▸ **WHAT THE TASK REQUIRES**:
Please copy each line of the listing that includes the string "strings".

▸ **ENTRIES SUPPLIED**:

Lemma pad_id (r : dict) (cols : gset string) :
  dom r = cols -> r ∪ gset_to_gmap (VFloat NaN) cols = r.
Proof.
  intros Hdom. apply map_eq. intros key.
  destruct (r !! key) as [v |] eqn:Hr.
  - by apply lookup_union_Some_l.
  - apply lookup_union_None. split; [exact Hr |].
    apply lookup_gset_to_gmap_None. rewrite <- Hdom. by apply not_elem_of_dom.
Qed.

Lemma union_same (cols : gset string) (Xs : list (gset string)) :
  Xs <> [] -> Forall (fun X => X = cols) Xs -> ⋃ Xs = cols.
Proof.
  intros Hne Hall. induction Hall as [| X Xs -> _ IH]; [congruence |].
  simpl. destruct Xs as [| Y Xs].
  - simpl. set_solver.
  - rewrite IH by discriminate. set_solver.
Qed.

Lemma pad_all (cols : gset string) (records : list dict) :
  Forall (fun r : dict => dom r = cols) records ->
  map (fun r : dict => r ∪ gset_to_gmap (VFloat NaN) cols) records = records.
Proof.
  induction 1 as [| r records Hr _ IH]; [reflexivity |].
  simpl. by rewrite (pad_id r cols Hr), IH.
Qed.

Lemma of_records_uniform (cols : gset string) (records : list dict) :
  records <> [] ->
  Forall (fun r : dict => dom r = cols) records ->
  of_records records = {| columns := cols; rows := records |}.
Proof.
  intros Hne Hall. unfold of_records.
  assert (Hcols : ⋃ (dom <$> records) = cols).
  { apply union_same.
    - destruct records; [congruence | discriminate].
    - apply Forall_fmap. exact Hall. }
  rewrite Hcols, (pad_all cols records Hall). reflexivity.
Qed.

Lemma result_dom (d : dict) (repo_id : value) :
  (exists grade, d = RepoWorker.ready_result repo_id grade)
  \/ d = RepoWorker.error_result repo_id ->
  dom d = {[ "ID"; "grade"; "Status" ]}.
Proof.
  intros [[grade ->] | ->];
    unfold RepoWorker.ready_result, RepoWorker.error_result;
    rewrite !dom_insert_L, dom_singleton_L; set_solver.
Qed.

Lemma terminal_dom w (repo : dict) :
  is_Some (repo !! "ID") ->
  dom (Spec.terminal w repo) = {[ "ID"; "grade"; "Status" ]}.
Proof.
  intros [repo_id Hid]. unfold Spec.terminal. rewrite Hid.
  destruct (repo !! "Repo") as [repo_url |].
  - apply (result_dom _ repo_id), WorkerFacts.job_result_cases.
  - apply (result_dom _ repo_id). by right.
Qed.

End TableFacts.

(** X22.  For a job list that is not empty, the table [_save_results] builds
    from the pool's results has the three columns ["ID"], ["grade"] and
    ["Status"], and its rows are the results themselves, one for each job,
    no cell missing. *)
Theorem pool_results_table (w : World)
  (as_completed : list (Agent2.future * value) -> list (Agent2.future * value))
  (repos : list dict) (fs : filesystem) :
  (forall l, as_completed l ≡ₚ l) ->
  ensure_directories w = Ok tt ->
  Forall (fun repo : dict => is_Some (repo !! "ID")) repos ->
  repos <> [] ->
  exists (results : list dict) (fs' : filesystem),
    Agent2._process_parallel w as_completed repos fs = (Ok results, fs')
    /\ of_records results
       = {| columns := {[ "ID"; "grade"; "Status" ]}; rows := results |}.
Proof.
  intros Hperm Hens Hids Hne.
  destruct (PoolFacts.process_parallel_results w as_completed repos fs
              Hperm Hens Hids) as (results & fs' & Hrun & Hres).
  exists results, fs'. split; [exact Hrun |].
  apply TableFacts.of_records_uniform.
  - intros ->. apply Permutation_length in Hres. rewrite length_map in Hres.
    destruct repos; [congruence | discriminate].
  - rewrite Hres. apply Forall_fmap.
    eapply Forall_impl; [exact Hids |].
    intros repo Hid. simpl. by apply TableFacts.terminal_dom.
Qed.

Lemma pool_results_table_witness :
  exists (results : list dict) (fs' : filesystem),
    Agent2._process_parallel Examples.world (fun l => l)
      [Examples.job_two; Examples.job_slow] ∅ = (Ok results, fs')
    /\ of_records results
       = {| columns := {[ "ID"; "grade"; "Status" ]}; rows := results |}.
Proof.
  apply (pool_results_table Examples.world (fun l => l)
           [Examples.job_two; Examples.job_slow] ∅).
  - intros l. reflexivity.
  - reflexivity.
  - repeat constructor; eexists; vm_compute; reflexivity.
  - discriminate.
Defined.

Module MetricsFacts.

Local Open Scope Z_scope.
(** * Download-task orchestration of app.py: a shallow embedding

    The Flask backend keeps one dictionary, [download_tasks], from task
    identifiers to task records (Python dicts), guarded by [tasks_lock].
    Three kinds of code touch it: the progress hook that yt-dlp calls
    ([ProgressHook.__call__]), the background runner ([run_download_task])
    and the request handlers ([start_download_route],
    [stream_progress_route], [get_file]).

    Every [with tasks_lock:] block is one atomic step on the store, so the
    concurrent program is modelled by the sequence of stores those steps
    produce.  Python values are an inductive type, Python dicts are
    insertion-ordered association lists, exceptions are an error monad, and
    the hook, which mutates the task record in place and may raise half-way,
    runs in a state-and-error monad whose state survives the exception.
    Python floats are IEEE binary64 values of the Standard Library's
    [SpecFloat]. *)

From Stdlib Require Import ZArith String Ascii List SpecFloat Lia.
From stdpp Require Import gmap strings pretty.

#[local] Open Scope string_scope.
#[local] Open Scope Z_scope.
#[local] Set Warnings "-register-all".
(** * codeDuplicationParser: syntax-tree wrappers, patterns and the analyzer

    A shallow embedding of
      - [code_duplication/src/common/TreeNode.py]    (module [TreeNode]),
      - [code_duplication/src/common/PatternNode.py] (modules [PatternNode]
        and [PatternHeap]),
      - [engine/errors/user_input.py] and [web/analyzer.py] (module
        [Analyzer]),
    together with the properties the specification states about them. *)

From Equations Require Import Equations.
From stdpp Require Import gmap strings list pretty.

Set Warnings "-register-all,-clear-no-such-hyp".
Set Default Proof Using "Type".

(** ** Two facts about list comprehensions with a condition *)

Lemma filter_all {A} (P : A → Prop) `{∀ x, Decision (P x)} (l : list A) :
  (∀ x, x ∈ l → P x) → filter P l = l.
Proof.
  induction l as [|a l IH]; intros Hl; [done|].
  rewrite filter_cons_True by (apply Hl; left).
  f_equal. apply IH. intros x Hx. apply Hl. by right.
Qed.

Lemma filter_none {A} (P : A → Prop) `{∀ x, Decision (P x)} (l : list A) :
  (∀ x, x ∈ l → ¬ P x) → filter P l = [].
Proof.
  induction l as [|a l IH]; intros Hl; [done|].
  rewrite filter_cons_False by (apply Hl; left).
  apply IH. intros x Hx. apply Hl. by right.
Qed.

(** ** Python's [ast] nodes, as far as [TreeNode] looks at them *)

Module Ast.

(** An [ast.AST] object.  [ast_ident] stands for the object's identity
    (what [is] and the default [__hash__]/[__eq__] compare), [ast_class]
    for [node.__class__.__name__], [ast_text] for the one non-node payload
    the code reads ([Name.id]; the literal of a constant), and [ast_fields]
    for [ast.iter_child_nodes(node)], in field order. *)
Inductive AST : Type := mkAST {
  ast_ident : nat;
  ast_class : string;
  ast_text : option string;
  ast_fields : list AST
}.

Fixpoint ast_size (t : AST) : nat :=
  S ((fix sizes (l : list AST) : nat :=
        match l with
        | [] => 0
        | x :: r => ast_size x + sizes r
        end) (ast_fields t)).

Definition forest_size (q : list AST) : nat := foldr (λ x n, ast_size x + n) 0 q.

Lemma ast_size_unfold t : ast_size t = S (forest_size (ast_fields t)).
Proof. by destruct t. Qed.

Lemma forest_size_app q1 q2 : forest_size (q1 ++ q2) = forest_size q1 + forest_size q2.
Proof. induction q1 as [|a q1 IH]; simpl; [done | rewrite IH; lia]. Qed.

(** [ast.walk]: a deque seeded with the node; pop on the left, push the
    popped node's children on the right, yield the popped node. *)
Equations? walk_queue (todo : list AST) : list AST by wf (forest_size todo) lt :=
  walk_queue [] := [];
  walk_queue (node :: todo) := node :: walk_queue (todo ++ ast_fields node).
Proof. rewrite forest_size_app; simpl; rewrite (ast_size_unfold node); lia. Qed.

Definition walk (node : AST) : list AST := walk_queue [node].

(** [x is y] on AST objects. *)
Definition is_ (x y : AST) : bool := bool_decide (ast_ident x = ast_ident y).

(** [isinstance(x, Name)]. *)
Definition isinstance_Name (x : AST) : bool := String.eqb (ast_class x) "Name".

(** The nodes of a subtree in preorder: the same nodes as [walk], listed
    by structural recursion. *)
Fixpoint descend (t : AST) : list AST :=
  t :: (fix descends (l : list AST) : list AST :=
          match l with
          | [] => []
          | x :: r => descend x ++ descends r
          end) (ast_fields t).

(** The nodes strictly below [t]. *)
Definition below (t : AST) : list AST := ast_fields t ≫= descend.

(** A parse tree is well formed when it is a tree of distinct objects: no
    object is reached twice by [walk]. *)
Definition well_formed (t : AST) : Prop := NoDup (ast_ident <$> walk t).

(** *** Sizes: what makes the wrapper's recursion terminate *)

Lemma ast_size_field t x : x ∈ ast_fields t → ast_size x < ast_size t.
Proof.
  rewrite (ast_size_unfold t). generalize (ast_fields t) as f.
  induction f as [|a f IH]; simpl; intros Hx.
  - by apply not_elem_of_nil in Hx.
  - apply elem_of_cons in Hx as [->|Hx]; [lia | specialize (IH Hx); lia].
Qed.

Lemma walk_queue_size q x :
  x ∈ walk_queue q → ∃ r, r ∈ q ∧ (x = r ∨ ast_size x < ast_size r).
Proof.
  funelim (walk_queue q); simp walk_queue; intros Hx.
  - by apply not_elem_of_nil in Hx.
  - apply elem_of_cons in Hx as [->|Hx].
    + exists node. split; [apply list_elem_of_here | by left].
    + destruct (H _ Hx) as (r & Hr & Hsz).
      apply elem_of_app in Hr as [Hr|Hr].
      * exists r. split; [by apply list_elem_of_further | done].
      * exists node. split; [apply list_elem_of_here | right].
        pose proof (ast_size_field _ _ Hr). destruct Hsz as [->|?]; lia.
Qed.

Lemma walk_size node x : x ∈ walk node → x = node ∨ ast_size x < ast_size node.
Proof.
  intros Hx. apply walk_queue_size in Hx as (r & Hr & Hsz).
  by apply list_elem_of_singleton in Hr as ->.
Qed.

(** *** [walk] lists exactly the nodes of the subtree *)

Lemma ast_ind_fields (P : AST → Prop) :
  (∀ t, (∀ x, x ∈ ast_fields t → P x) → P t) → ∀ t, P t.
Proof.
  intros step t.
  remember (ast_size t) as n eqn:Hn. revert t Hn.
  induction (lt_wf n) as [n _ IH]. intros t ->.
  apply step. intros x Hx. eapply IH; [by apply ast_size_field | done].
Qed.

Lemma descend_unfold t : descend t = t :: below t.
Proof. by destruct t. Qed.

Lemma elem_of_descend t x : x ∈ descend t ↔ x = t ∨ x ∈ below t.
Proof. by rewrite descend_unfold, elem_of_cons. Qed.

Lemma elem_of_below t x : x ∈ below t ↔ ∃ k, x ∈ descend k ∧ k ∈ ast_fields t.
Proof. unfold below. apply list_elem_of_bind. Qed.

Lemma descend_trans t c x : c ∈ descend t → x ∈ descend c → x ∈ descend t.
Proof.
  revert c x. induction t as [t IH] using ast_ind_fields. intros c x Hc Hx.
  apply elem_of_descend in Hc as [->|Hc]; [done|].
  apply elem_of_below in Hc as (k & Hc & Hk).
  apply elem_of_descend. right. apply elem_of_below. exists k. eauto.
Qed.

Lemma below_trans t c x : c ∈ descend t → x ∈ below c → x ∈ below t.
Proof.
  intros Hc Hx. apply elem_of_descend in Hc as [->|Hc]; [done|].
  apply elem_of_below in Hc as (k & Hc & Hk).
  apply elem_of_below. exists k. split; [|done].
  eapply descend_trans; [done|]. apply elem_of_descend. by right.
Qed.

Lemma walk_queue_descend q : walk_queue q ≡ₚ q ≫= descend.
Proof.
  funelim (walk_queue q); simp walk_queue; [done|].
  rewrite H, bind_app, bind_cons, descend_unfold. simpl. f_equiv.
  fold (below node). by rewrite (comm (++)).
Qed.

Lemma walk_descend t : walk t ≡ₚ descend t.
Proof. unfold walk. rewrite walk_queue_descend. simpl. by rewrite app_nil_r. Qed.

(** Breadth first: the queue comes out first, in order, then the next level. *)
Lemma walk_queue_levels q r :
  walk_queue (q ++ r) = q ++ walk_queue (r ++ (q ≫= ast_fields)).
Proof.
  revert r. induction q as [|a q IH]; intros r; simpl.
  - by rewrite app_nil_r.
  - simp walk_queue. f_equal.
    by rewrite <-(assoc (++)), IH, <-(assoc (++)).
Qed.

▸ **ANSWER TO THIS EXERCISE**:
From stdpp Require Import gmap strings pretty.
From stdpp Require Import gmap strings list pretty.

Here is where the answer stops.